Dataset entries:
══════
Lemma atempo_filter_shape
    (fractionToString : Q -> string) (path : string) (s : AudioSegmentSettings) :
  filter isAudioFilter (options (cmd fractionToString path s)) =
    if num_eq (effectivePlaybackSpeed s) one then []
    else [audioFilters ("atempo=" ++
            numberToString fractionToString (effectivePlaybackSpeed s))].
Proof.
  rewrite cmd_options. unfold num_neq.
  rewrite !filter_app.
  destruct (truthy_bool (toMono s));
    destruct (bitrateConversion s) as [b |]; try destruct (ToBoolean b);
    destruct (num_eq (effectivePlaybackSpeed s) one); reflexivity.
Qed.

(** C6.  The command carries an [audioFilters] call exactly when the
    effective playback speed differs from 1, and then exactly one,
    [atempo=<speed>]; at speed 1 the command has no [audioFilters] call at
    all. *)
Theorem C6_atempo_only_when_speed_differs
    (fractionToString : Q -> string) (path : string) (s : AudioSegmentSettings) :
  filter isAudioFilter (options (cmd fractionToString path s)) =
    if num_eq (effectivePlaybackSpeed s) one then []
    else [audioFilters ("atempo=" ++
            numberToString fractionToString (effectivePlaybackSpeed s))].
Proof.
  apply atempo_filter_shape.
Qed.

(** C10.  A playback speed of 0 or NaN is treated as unset: the effective
    speed is 1 and the command has no [audioFilters] call.  A bitrate
    conversion of 0 (or NaN) is treated as absent: the command has no
    [audioBitrate] call. *)
Theorem C10_falsy_settings_are_unset
    (fractionToString : Q -> string) (path : string) (s : AudioSegmentSettings) :
  (forall v, playbackSpeed s = Some v ->
             (v = NaN \/ exists q, v = Num q /\ q == 0) ->
             effectivePlaybackSpeed s = one /\
             filter isAudioFilter (options (cmd fractionToString path s)) = []) /\
  (forall b, bitrateConversion s = Some b ->
             (b = NaN \/ exists q, b = Num q /\ q == 0) ->
             filter isAudioBitrate (options (cmd fractionToString path s)) = []).
Proof.
  split.
  - intros v Hs Hv. apply ToBoolean_false_iff in Hv.
    pose proof (effectivePlaybackSpeed_falsy s v Hs Hv) as He.
    split; [exact He |].
    rewrite atempo_filter_shape, He. reflexivity.
  - intros b Hs Hb. apply ToBoolean_false_iff in Hb.
    rewrite cmd_options, Hs, Hb, !filter_app.
    destruct (truthy_bool (toMono s));
      destruct (effectivePlaybackSpeed s != one)%num; reflexivity.
Qed.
══════
» What you are asked to do
Your answer should consist only of the number of lines in the entries above that include "call".

» Answer section
4